▶ About this exercise:
The lines from the top of the data down to the line with "[ticks] is protected" should be repeated exactly, both ends included.

── Record extracts ──

(* ===== verification/Clock.v ===== *)
(** * The clock: timer ticks and sys_sleep (trap.c, sysproc.c)

    [ticks] is protected by tickslock, so the timer interrupt and sys_sleep are functions
    of a monitor.  [total] is a history variable: the ticks since boot, of which
    [ticks] is the remainder modulo 2^32; a sleeping call remembers its value at the start.
    The timer interrupt also ages the processes, under tickslock: [k_procs] stands for what
    agingMechanism() works on and [aging] for that function (Proc.v models it, and
    Trap.clock_tick runs it on the whole kernel state). *)

From S2P Require Import Prelude Monitor.

Record clock (W : Type) := mkClock { k_ticks : Z; total : Z; k_procs : W }.
Arguments mkClock {W} _ _ _.
Arguments k_ticks {W} _.
Arguments total {W} _.
Arguments k_procs {W} _.
(** Where a thread is: in the timer interrupt of a CPU, at the start of sys_sleep with what
    argint() made of its argument ([None] if it could not be read), or asleep in it. *)
Inductive tcall := KTick (cpu : Z) | KSleep (arg : option Z) | KWait (n ticks0 start : Z).

Section clock.
Context {W : Type} (aging : M W unit).
Abbreviation TM := (M (clock W * list unit)).
Abbreviation tseg := (TM (reaction unit tcall Z)).
Implicit Types (c : clock W).

(** The call of agingMechanism(). *)
Definition aging_call : TM unit := λ '(c, ws),
  match aging (k_procs c) with
  | Ok _ w => Ok tt (mkClock (k_ticks c) (total c) w, ws)
  | Panic e => Panic e
  | Undef e => Undef e
  | Spin => Spin
  end.
(** The timer case of trap(): CPU 0 counts. *)
Definition tick (cpu : Z) : tseg :=
  when (cpu =? 0)
    (update (λ c, mkClock (u32 (k_ticks c + 1)) (total c + 1) (k_procs c)) ;;
     aging_call ;;
     wakeup tt) ;;
  mret (Returns 0).
(** The loop of sys_sleep: [ticks - ticks0 < n] compares unsigned numbers. *)
Definition sleep_loop (killed : bool) (n ticks0 start : Z) : tseg :=
  t ← read_state k_ticks;
  if u32 (t - ticks0) <? u32 n then
    if killed then mret (Returns (-1)) else mret (Sleeps tt (KWait n ticks0 start))
  else mret (Returns 0).
Definition sys_sleep (killed : bool) (arg : option Z) : tseg :=
  match arg with
  | None => mret (Returns (-1))
  | Some n => t ← read_state k_ticks; g ← read_state total; sleep_loop killed n t g
  end.
Definition clock_seg (t : nat) (killed : bool) (k : tcall) : tseg :=
  match k with
  | KTick cpu => tick cpu
  | KSleep arg => sys_sleep killed arg
  | KWait n ticks0 start => sleep_loop killed n ticks0 start
  end.
Definition clock_may (s : clock W) (T : gmap nat (thread unit tcall)) (t : nat) (k : tcall) : Prop :=
  match k with KWait _ _ _ => False | _ => True end.
#[global] Instance clock_may_dec s T t k : Decision (clock_may s T t k).
Proof. destruct k; apply _. Defined.

Definition cinv c : Prop := 0 ≤ total c ∧ k_ticks c = u32 (total c).
(** A call in progress knows when it started. *)
Definition wait_ok c (k : tcall) : Prop :=
  match k with KWait n ticks0 start => ticks0 = u32 start ∧ 0 ≤ start ≤ total c | _ => True end.
Definition waiting c (k : tcall) : Prop :=
  match k with KWait n _ start => (total c - start) mod 2 ^ 32 < u32 n | _ => False end.

Lemma elapsed c ticks0 start : cinv c → ticks0 = u32 start → u32 (k_ticks c - ticks0) = (total c - start) mod 2 ^ 32.
Proof. intros [_ ->] ->. unfold u32. by rewrite Zminus_mod_idemp_l, Zminus_mod_idemp_r. Qed.
Lemma sleep_loop_run kd n ticks0 start c :
  cinv c → ticks0 = u32 start →
  sleep_loop kd n ticks0 start (c, []) =
  Ok (if (total c - start) mod 2 ^ 32 <? u32 n then if kd then Returns (-1) else Sleeps tt (KWait n ticks0 start) else Returns 0) (c, []).
Proof.
  intros Hc H0. unfold sleep_loop, read_state, gets, mbind, M_bind. cbn [fst]. rewrite (elapsed c ticks0 start Hc H0).
  destruct (_ <? _); [by destruct kd|done].
Qed.
Lemma sys_sleep_run kd n c :
  cinv c →
  sys_sleep kd (Some n) (c, []) =
  Ok (if 0 <? u32 n then if kd then Returns (-1) else Sleeps tt (KWait n (k_ticks c) (total c)) else Returns 0) (c, []).
Proof.
  intros Hc. pose proof Hc as [H0 Ht]. unfold sys_sleep, read_state at 1 2, gets, mbind, M_bind. cbn [fst].
  by rewrite (sleep_loop_run kd n _ (total c) c Hc Ht), Z.sub_diag, Zmod_0_l.
Qed.
Lemma tick_run cpu c :
  tick cpu (c, []) =
  if cpu =? 0 then
    match aging (k_procs c) with
    | Ok _ w => Ok (Returns 0) (mkClock (u32 (k_ticks c + 1)) (total c + 1) w, [tt])
    | Panic e => Panic e
    | Undef e => Undef e
    | Spin => Spin
    end
  else Ok (Returns 0) (c, []).
Proof.
  unfold tick, when, update, aging_call, wakeup, modify, mbind, M_bind. destruct (cpu =? 0); [|done].
  cbn [k_procs]. by destruct (aging (k_procs c)).
Qed.
(** What a segment that returns does: only the tick changes the clock. *)
Lemma clock_seg_run t kd k c r c' ws :
  cinv c → wait_ok c k → clock_seg t kd k (c, []) = Ok r (c', ws) →
  cinv c' ∧ total c ≤ total c' ∧ ((c' = c ∧ ws = []) ∨ ws = [tt]) ∧
  (∀ ch k', r = Sleeps ch k' → wait_ok c' k' ∧ waiting c' k').
Proof.
  intros Hc Hk. destruct k as [cpu|arg|n ticks0 start]; cbn [clock_seg].
  - rewrite tick_run. destruct (cpu =? 0); [|intros [= <- <- <-]; naive_solver lia].
    destruct (aging _) as [[] w| | |]; [|done..]. intros [= <- <- <-]. destruct Hc as [H0 Ht].
    unfold cinv. cbn. split; [|split; [lia|split; [by right|done]]].
    split; [lia|]. rewrite Ht. unfold u32. by rewrite Zplus_mod_idemp_l.
  - destruct arg as [n|]; [|intros [= <- <- <-]; naive_solver lia]. rewrite (sys_sleep_run kd n c Hc).
    intros [= <- <- <-]. split; [done|]. split; [lia|]. split; [by left|]. intros ch k'.
    destruct (Z.ltb_spec 0 (u32 n)) as [Hlt|]; [|done]. destruct kd; [done|]. intros [= _ <-].
    destruct Hc as [? ?]. cbn. by rewrite Z.sub_diag, Zmod_0_l.
  - destruct Hk as [Ht Hs]. rewrite (sleep_loop_run kd n _ start c Hc Ht). intros [= <- <- <-]. split; [done|].
    split; [lia|]. split; [by left|]. intros ch k'. destruct (Z.ltb_spec ((total c - start) mod 2 ^ 32) (u32 n)) as [Hlt|]; [|done].
    destruct kd; [done|]. intros [= _ <-]. cbn. split; done.
Qed.
Lemma wait_ok_mono c c' k : total c ≤ total c' → wait_ok c k → wait_ok c' k.
Proof. destruct k; cbn; [done|done|]. intros H [? ?]. split; [done|lia]. Qed.

Lemma clock_run_inv mk w0 m es :
  reachable clock_seg clock_may mk (mkClock 0 0 w0) m es →
  cinv (st m) ∧ ∀ t th, thr m !! t = Some th → wait_ok (st m) (t_at th) ∧ (∀ ch, t_chan th = Some ch → waiting (st m) (t_at th)).
Proof.
  intros Hr. induction Hr as [|m es e m' _ (Hc & HT) Hst]; [split; [done|]; by intros t th ?|].
  destruct Hst as [s T t k Hn Hk|s T t th s' ws r Ht Hch Hseg|s T t th Ht _]; cbn [st thr] in *.
  - split; [done|]. intros u uth. rewrite lookup_insert_Some. intros [[<- <-]|[_ Hu]]; [|by apply (HT u)].
    cbn. split; [by destruct k|done].
  - destruct (HT t th Ht) as [Hk _].
    destruct (clock_seg_run t (t_killed th) (t_at th) s _ _ _ Hc Hk Hseg) as (Hc' & Hle & Hch' & Hsl). split; [done|].
    assert (∀ u uth, wake ws T !! u = Some uth → wait_ok s' (t_at uth) ∧ (∀ ch, t_chan uth = Some ch → waiting s' (t_at uth))) as Hothers.
    { intros u uth (uth0 & Hu & ->)%wake_lookup. destruct (HT u uth0 Hu) as [Hk0 Hs0]. rewrite wake_thread_at.
      split; [by eapply wait_ok_mono|]. intros ch (Hc0 & Hni & _)%wake_thread_asleep. destruct ch.
      destruct Hch' as [[-> _]| ->]; [by eapply Hs0|]. exfalso. apply Hni. by left. }
    intros u uth. destruct r as [ch k'|r]; cbn [settle].
    + rewrite lookup_insert_Some. intros [[<- <-]|[_ Hu]]; [|by apply (Hothers u)]. cbn.
      destruct (Hsl ch k' eq_refl). by split.
    + rewrite lookup_delete_Some. intros [_ Hu]. by apply (Hothers u).
  - split; [done|]. destruct (HT t th Ht) as [Hk _]. intros u uth.
    rewrite lookup_insert_Some. intros [[<- <-]|[_ Hu]]; [done|by apply (HT u)].
Qed.
End clock.

(** C28: sleep(n) is timed right under every interleaving of any number of calls with the clock and with kills.  The
    first pass of a call returns -1 if its argument cannot be read, 0 if [n] is 0, -1 if [n] is not 0 and the process is
    killed, and otherwise sleeps, from the current tick on.  When a waiting call goes on, it returns 0 exactly if the
    number of ticks since it started, modulo 2^32, has reached [n] (an unsigned number), so never before [n] ticks have
    passed; it returns -1 only to a killed process whose time has not come, and otherwise sleeps again.  A process that
    is asleep has not reached its time, so no tick is missed. *)
Theorem sleep_timed {W} (aging : M W unit) w0 mk m es t th :
  reachable (clock_seg aging) clock_may mk (mkClock 0 0 w0) m es → thr m !! t = Some th →
  match t_at th with
  | KTick _ => True
  | KSleep arg =>
      clock_seg aging t (t_killed th) (KSleep arg) (st m, []) =
      Ok (match arg with
          | None => Returns (-1)
          | Some n =>
              if u32 n =? 0 then Returns 0
              else if t_killed th then Returns (-1)
              else Sleeps tt (KWait n (k_ticks (st m)) (total (st m)))
          end) (st m, [])
  | KWait n ticks0 start =>
      (t_chan th ≠ None → (total (st m) - start) mod 2 ^ 32 < u32 n) ∧
      ∃ r, clock_seg aging t (t_killed th) (KWait n ticks0 start) (st m, []) = Ok r (st m, []) ∧
        (r = Returns 0 ∧ u32 n ≤ (total (st m) - start) mod 2 ^ 32 ≤ total (st m) - start ∨
         r = Returns (-1) ∧ t_killed th = true ∧ (total (st m) - start) mod 2 ^ 32 < u32 n ∨
         r = Sleeps tt (KWait n ticks0 start) ∧ t_killed th = false ∧ (total (st m) - start) mod 2 ^ 32 < u32 n)
  end.
Proof.
  intros Hr Ht. destruct (clock_run_inv _ _ _ _ _ Hr) as [Hc HT]. destruct (HT t th Ht) as [Hw Hs].
  destruct (t_at th) as [cpu|arg|n ticks0 start] eqn:Hk; [done|..].
  - destruct arg as [n|]; [|done]. cbn [clock_seg]. rewrite (sys_sleep_run _ n _ Hc). f_equal.
    pose proof (u32_range n). destruct (Z.ltb_spec 0 (u32 n)), (Z.eqb_spec (u32 n) 0); try lia; done.
  - cbn in Hw, Hs. split; [destruct (t_chan th) as [ch|]; [|done]; intros _; by apply (Hs ch)|].
    cbn [clock_seg]. rewrite (sleep_loop_run _ n ticks0 start _ Hc (proj1 Hw)). eexists. split; [reflexivity|].
    destruct (Z.ltb_spec ((total (st m) - start) mod 2 ^ 32) (u32 n)).
    + destruct (t_killed th); [by right; left|by right; right].
    + left. split; [done|]. split; [done|]. apply Z.mod_le; lia.
Qed.
(** A tick on CPU 0, and a timer interrupt on CPU 1, which does not count, while a process sleeps for two ticks. *)
Definition demo_aging : M Z unit := modify (λ n, n + 1).
Definition demo_clock_acts : list (action tcall) :=
  [ACall 1 (KSleep (Some 2)); ARun 1; ACall 2 (KTick 0); ARun 2; ACall 2 (KTick 1); ARun 2; ARun 1].
Lemma sleep_timed_witness :
  ∃ m es th, reachable (clock_seg demo_aging) clock_may false (mkClock 0 0 0) m es ∧ thr m !! 1%nat = Some th ∧
    t_at th = KWait 2 0 0 ∧ st m = mkClock 1 1 1 ∧
    ∃ r, clock_seg demo_aging 1 (t_killed th) (KWait 2 0 0) (st m, []) = Ok r (st m, []).
Proof.
  destruct (replay (clock_seg demo_aging) false (mkMon (mkClock 0 0 0) ∅) [] demo_clock_acts) as [[m es]|] eqn:E; [|vm_compute in E; discriminate E].
  assert (reachable (clock_seg demo_aging) clock_may false (mkClock 0 0 0) m es) as Hr.
  { eapply replay_reachable; [constructor| |exact E]. apply (bool_decide_eq_true_1 _). vm_compute. reflexivity. }
  assert (thr m !! 1%nat = Some (mkThread (KWait 2 0 0) (Some tt) false)) as Ht by (vm_compute in E; injection E as <- _; reflexivity).
  exists m, es, (mkThread (KWait 2 0 0) (Some tt) false). split; [exact Hr|]. split; [exact Ht|]. split; [reflexivity|].
  split; [vm_compute in E; injection E as <- _; reflexivity|].
  destruct (sleep_timed demo_aging 0 false m es 1 _ Hr Ht) as [_ (r & Hrun & _)]. exists r. exact Hrun.
Defined.
(** A negative number of ticks is a large unsigned one: the call sleeps. *)
Theorem sleep_negative {W} (aging : M W unit) t n c :
  cinv c → - 2 ^ 31 ≤ n < 0 →
  clock_seg aging t false (KSleep (Some n)) (c, []) = Ok (Sleeps tt (KWait n (k_ticks c) (total c))) (c, []).
Proof.
  intros Hc Hn. cbn [clock_seg]. rewrite (sys_sleep_run false n c Hc). rewrite (proj2 (Z.ltb_lt _ _)); [done|].
  assert (u32 n = n + 2 ^ 32) as -> by (symmetry; apply (Z.mod_unique n (2 ^ 32) (-1)); lia). lia.
Qed.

───

▶ Answer to the problem:
(* ===== verification/Clock.v ===== *)
(** * The clock: timer ticks and sys_sleep (trap.c, sysproc.c)

    [ticks] is protected by tickslock, so the timer interrupt and sys_sleep are functions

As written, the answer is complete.